▶ _Raw data_:
(* ===== verification/Settlement.v ===== *)
(** * Settling one trade: [service/settlement_service.go]

    Structs are passed by value: what the Go code writes back into the caller's
    [*model.Trade] (the normalised fields, the id) is visible inside the call
    only. *)
From S2P Require Import Prelude Decimal Model Errors Fee Database Ledger Sha256 OrderLedger.
From Stdlib Require Import Lia.

Section Settlement.
Context {DL : DecimalLib}.

Record SettlementResult := mkSettlementResult { sr_Applied : bool; sr_Duplicate : bool; sr_TradeID : N }.

Definition deterministicTradeIdempotencyKey (trade : Trade) : string :=
  sha256_hex (normalizeTradeCoinSymbol (t_CoinSymbol trade) +:+ "|" +:+ pretty (t_BuyOrderID trade) +:+ "|"
              +:+ pretty (t_SellOrderID trade) +:+ "|" +:+ DString (t_Price trade) +:+ "|" +:+ DString (t_Quantity trade)).

Definition tradeIdempotencyKey (trade : Trade) : string :=
  let engineEventID := TrimSpace (t_EngineEventID trade) in
  if decide (engineEventID = "") then deterministicTradeIdempotencyKey trade
  else "engine:" +:+ engineEventID.

Definition prepareTradeForSettlement (trade0 : Trade) : result error Trade :=
  let trade := trade0 <| t_CoinSymbol := normalizeTradeCoinSymbol (t_CoinSymbol trade0) |> in
  if decide (t_CoinSymbol trade = "") then Err (Errorf "trade coin symbol is required" [])
  else if bool_decide (t_BuyOrderID trade = 0%N) || bool_decide (t_SellOrderID trade = 0%N)
  then Err (Errorf "trade buy_order_id and sell_order_id are required" [])
  else if negb (GreaterThan (t_Price trade) Zero) || negb (GreaterThan (t_Quantity trade) Zero)
  then Err (Errorf "trade price and quantity must be greater than zero" [])
  else if t_EngineSequence trade <? 0 then Err (Errorf "trade engine_sequence must be greater than or equal to zero" [])
  else
    let trade := trade <| t_EngineEventID := TrimSpace (t_EngineEventID trade) |>
                       <| t_IdempotencyKey := TrimSpace (t_IdempotencyKey trade) |> in
    Ok (if decide (t_IdempotencyKey trade = "") then trade <| t_IdempotencyKey := tradeIdempotencyKey trade |> else trade).

Definition applyTradeFill (order : OrderRow) (tradeQuantity tradeQuote : decimal)
    : result error (decimal * decimal * OrderStatus) :=
  if negb (GreaterThan tradeQuantity Zero) then Err (Errorf "trade quantity must be greater than zero" [])
  else if negb (GreaterThan tradeQuote Zero) then Err (Errorf "trade quote amount must be greater than zero" [])
  else
    let filledAmount := Add (r_FilledAmount order) tradeQuantity in
    let filledQuoteAmount := Add (r_FilledQuoteAmount order) tradeQuote in
    if decide (r_OrderType order = OrderTypeMarket /\ r_Side order = OrderSideBuy) then
      if GreaterThan filledQuoteAmount (r_QuoteAmount order)
      then Err (Errorf "order %d filled quote amount %s exceeds quote amount %s"
                  [pretty (r_ID order); DString filledQuoteAmount; DString (r_QuoteAmount order)])
      else if Equal filledQuoteAmount (r_QuoteAmount order) then Ok (filledAmount, filledQuoteAmount, OrderStatusFilled)
      else Ok (filledAmount, filledQuoteAmount, OrderStatusPartial)
    else if GreaterThan filledAmount (r_Amount order)
    then Err (Errorf "order %d filled amount %s exceeds order amount %s"
                [pretty (r_ID order); DString filledAmount; DString (r_Amount order)])
    else if Equal filledAmount (r_Amount order) then Ok (filledAmount, filledQuoteAmount, OrderStatusFilled)
    else Ok (filledAmount, filledQuoteAmount, OrderStatusPartial).

Definition OrderStatus_string (s : OrderStatus) : string :=
  match s with
  | OrderStatusPending => "PENDING" | OrderStatusPartial => "PARTIAL" | OrderStatusFilled => "FILLED"
  | OrderStatusCancelled => "CANCELLED" | OrderStatusRejected => "REJECTED" | OrderStatusOther x => x
  end.

Definition validateOrderStatusForSettlement (order : OrderRow) (role : string) : result error unit :=
  let args := [role; pretty (r_ID order); OrderStatus_string (r_Status order)] in
  match r_Status order with
  | OrderStatusPending | OrderStatusPartial => Ok tt
  | OrderStatusCancelled => Err (Errorf "%s order %d status %s cannot be settled" args)
  | OrderStatusFilled => Err (Errorf "%s order %d status %s cannot receive additional settlement" args)
  | _ => Err (Errorf "%s order %d has unknown status %s" args)
  end.

Definition validateDistinctSettlementParticipants (buyerUserID sellerUserID : N) : result error unit :=
  if bool_decide (buyerUserID = 0%N) || bool_decide (sellerUserID = 0%N)
  then Err (Errorf "settlement participants must have user IDs" [])
  else if decide (buyerUserID = sellerUserID)
  then Err (Errorf "self-trade settlement is not allowed for user %d" [pretty buyerUserID])
  else Ok tt.

Definition settlementParticipants (buyOrder sellOrder : OrderRow) : result error SettlementParticipants :=
  if negb (bool_decide (r_Side buyOrder = OrderSideBuy)) then Err (Errorf "buy order has invalid side" [])
  else if negb (bool_decide (r_Side sellOrder = OrderSideSell)) then Err (Errorf "sell order has invalid side" [])
  else
    _ ← validateDistinctSettlementParticipants (r_UserID buyOrder) (r_UserID sellOrder);
    Ok (mkParticipants (r_UserID buyOrder) (r_UserID sellOrder)).

Definition find_trade (t : Tables) (key : string) : option Trade :=
  snd <$> list_find (fun trade => t_IdempotencyKey trade = key) (tb_trades t).

Definition findTradeByIdempotencyKey (idempotencyKey : string) : M Trade :=
  found ← query (fun t => find_trade t idempotencyKey);
  match found with Some trade => mret trade | None => throw ErrRecordNotFound end.

Definition validateIdempotentTradePayload (existing incoming : Trade) : result error unit :=
  if negb (bool_decide (normalizeTradeCoinSymbol (t_CoinSymbol existing) = normalizeTradeCoinSymbol (t_CoinSymbol incoming)))
     || negb (t_EngineSequence existing =? t_EngineSequence incoming)
     || negb (bool_decide (TrimSpace (t_EngineEventID existing) = TrimSpace (t_EngineEventID incoming)))
     || negb (bool_decide (t_BuyOrderID existing = t_BuyOrderID incoming))
     || negb (bool_decide (t_SellOrderID existing = t_SellOrderID incoming))
     || negb (Equal (t_Price existing) (t_Price incoming))
     || negb (Equal (t_Quantity existing) (t_Quantity incoming))
     || negb (Equal (t_FeeRate existing) (t_FeeRate incoming))
     || negb (Equal (t_BuyerFee existing) (t_BuyerFee incoming))
     || negb (bool_decide (TrimSpace (t_BuyerFeeAsset existing) = TrimSpace (t_BuyerFeeAsset incoming)))
     || negb (Equal (t_SellerFee existing) (t_SellerFee incoming))
     || negb (bool_decide (TrimSpace (t_SellerFeeAsset existing) = TrimSpace (t_SellerFeeAsset incoming)))
  then Err (Errorf "idempotency key conflict for %q: existing trade payload differs" [t_IdempotencyKey incoming])
  else Ok tt.

Definition duplicateSettlementResult (trade : Trade) : SettlementResult :=
  mkSettlementResult false true (t_ID trade).

Definition markSettledOutbox (outboxEventID : N) : M unit :=
  if decide (outboxEventID = 0%N) then mret tt
  else
    _ ← stmt;
    modify_db (fun t => match tb_outbox t !! outboxEventID with
                        | None => t
                        | Some row => t <| tb_outbox := <[outboxEventID := processed row]> (tb_outbox t) |>
                        end).

(** CHECK constraints of the trades table. *)
Definition trade_checks (trade : Trade) : bool :=
  IsPositive (t_Price trade) && IsPositive (t_Quantity trade) && (0 <=? t_EngineSequence trade)
  && negb (IsNegative (t_FeeRate trade)) && negb (IsNegative (t_BuyerFee trade)) && negb (IsNegative (t_SellerFee trade)).

(** They and the partial unique index on engine_event_id. *)
Definition trade_violation (t : Tables) (trade : Trade) : option string :=
  if negb (trade_checks trade) then Some "ck_trades"%string
  else if bool_decide (t_EngineEventID trade <> "") && bool_decide (t_EngineEventID trade ∈ map t_EngineEventID (tb_trades t))
  then Some "idx_trades_engine_event_id"%string
  else None.

(** INSERT ... ON CONFLICT (idempotency_key) DO NOTHING of one row; [None] when
    the key is taken.  CHECK constraints come before the conflict test. *)
Definition insert_trade (trade : Trade) : M (option Trade) :=
  id ← nextval "trades";
  t ← get_db;
  match find_trade t (t_IdempotencyKey trade) with
  | Some _ => if trade_checks trade then mret None else throw (ConstraintViolation "ck_trades")
  | None =>
      let row := trade <| t_ID := id |> in
      match trade_violation t row with
      | Some name => throw (ConstraintViolation name)
      | None => _ ← put_db (t <| tb_trades := tb_trades t ++ [row] |>); mret (Some row)
      end
  end.

Definition trade_journal_key (trade : Trade) : string := "trade:" +:+ t_IdempotencyKey trade.

Definition trade_input (trade : Trade) (plan : tradeSettlementPlan) : JournalInput :=
  mkJournalInput JournalEventTrade (trade_journal_key trade) JournalReferenceTrade (t_ID trade) None (plan_Postings plan).

(** The checks of the two orders that do not depend on their fills. *)
Definition check_trade_orders (trade : Trade) (buyOrder sellOrder : OrderRow) : result error unit :=
  if negb (bool_decide (r_Side buyOrder = OrderSideBuy))
  then Err (Errorf "buy order %d has invalid side" [pretty (r_ID buyOrder)])
  else if negb (bool_decide (r_Side sellOrder = OrderSideSell))
  then Err (Errorf "sell order %d has invalid side" [pretty (r_ID sellOrder)])
  else if negb (bool_decide (r_CoinSymbol buyOrder = t_CoinSymbol trade)) || negb (bool_decide (r_CoinSymbol sellOrder = t_CoinSymbol trade))
  then Err (Errorf "trade coin symbol does not match both orders" [])
  else Ok tt.

Definition wrap_err {A} (format : string) (r : result error A) : result error A :=
  match r with Ok a => Ok a | Err e => Err (Wrapf format e) end.

(** The transaction of a trade that was just inserted. *)
Definition settle_inserted (trade : Trade) (outboxEventID : N) : M SettlementResult :=
  buyOrder ← FindByIDForUpdate (t_BuyOrderID trade);
  sellOrder ← FindByIDForUpdate (t_SellOrderID trade);
  _ ← lift (check_trade_orders trade buyOrder sellOrder);
  _ ← lift (validateOrderStatusForSettlement buyOrder "buy");
  _ ← lift (validateOrderStatusForSettlement sellOrder "sell");
  participants ← lift (settlementParticipants buyOrder sellOrder);
  let executionQuote := tradeQuoteAmount trade in
  '(buyFilled, buyFilledQuote, buyStatus) ← lift (wrap_err "buy order fill: %w" (applyTradeFill buyOrder (t_Quantity trade) executionQuote));
  '(sellFilled, sellFilledQuote, sellStatus) ← lift (wrap_err "sell order fill: %w" (applyTradeFill sellOrder (t_Quantity trade) executionQuote));
  plan ← lift (planTradeSettlement trade buyOrder participants);
  _ ← UpdateOrderExecution (r_ID buyOrder) buyFilled buyFilledQuote buyStatus;
  _ ← UpdateOrderExecution (r_ID sellOrder) sellFilled sellFilledQuote sellStatus;
  _ ← Record_ (trade_input trade plan);
  _ ← applyAvgBuyPrice (BuyerUserID participants) (t_CoinSymbol trade) (t_Quantity trade) (plan_ExecutionDebit plan);
  _ ← clearAvgBuyPriceIfEmpty (SellerUserID participants) (t_CoinSymbol trade);
  _ ← markSettledOutbox outboxEventID;
  mret (mkSettlementResult true false (t_ID trade)).

Definition settle_duplicate (existing trade : Trade) (outboxEventID : N) : M SettlementResult :=
  _ ← lift (validateIdempotentTradePayload existing trade);
  _ ← markSettledOutbox outboxEventID;
  mret (duplicateSettlementResult existing).

Definition settle_body (trade : Trade) (outboxEventID : N) : M SettlementResult :=
  found ← query (fun t => find_trade t (t_IdempotencyKey trade));
  match found with
  | Some existing => settle_duplicate existing trade outboxEventID
  | None =>
      _ ← stmt;
      created ← insert_trade trade;
      match created with
      | None =>
          existing ← findTradeByIdempotencyKey (t_IdempotencyKey trade);
          settle_duplicate existing trade outboxEventID
      | Some row => settle_inserted row outboxEventID
      end
  end.

Definition SettleTrade (trade0 : Trade) (outboxEventID : N) : M SettlementResult :=
  trade ← lift (prepareTradeForSettlement trade0);
  trade ← lift (applyTradeFeePolicy trade);
  transaction (settle_body trade outboxEventID).
End Settlement.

▶ _Required action_: What you retype should run from the first line of the entries above through the line containing "let engineEventID := TrimSpace", exactly and in full.

▶ _Output for this task_:
(* ===== verification/Settlement.v ===== *)
(** * Settling one trade: [service/settlement_service.go]

    Structs are passed by value: what the Go code writes back into the caller's
    [*model.Trade] (the normalised fields, the id) is visible inside the call
    only. *)
From S2P Require Import Prelude Decimal Model Errors Fee Database Ledger Sha256 OrderLedger.
From Stdlib Require Import Lia.

Section Settlement.
Context {DL : DecimalLib}.

Record SettlementResult := mkSettlementResult { sr_Applied : bool; sr_Duplicate : bool; sr_TradeID : N }.

Definition deterministicTradeIdempotencyKey (trade : Trade) : string :=
  sha256_hex (normalizeTradeCoinSymbol (t_CoinSymbol trade) +:+ "|" +:+ pretty (t_BuyOrderID trade) +:+ "|"
              +:+ pretty (t_SellOrderID trade) +:+ "|" +:+ DString (t_Price trade) +:+ "|" +:+ DString (t_Quantity trade)).

Definition tradeIdempotencyKey (trade : Trade) : string :=
  let engineEventID := TrimSpace (t_EngineEventID trade) in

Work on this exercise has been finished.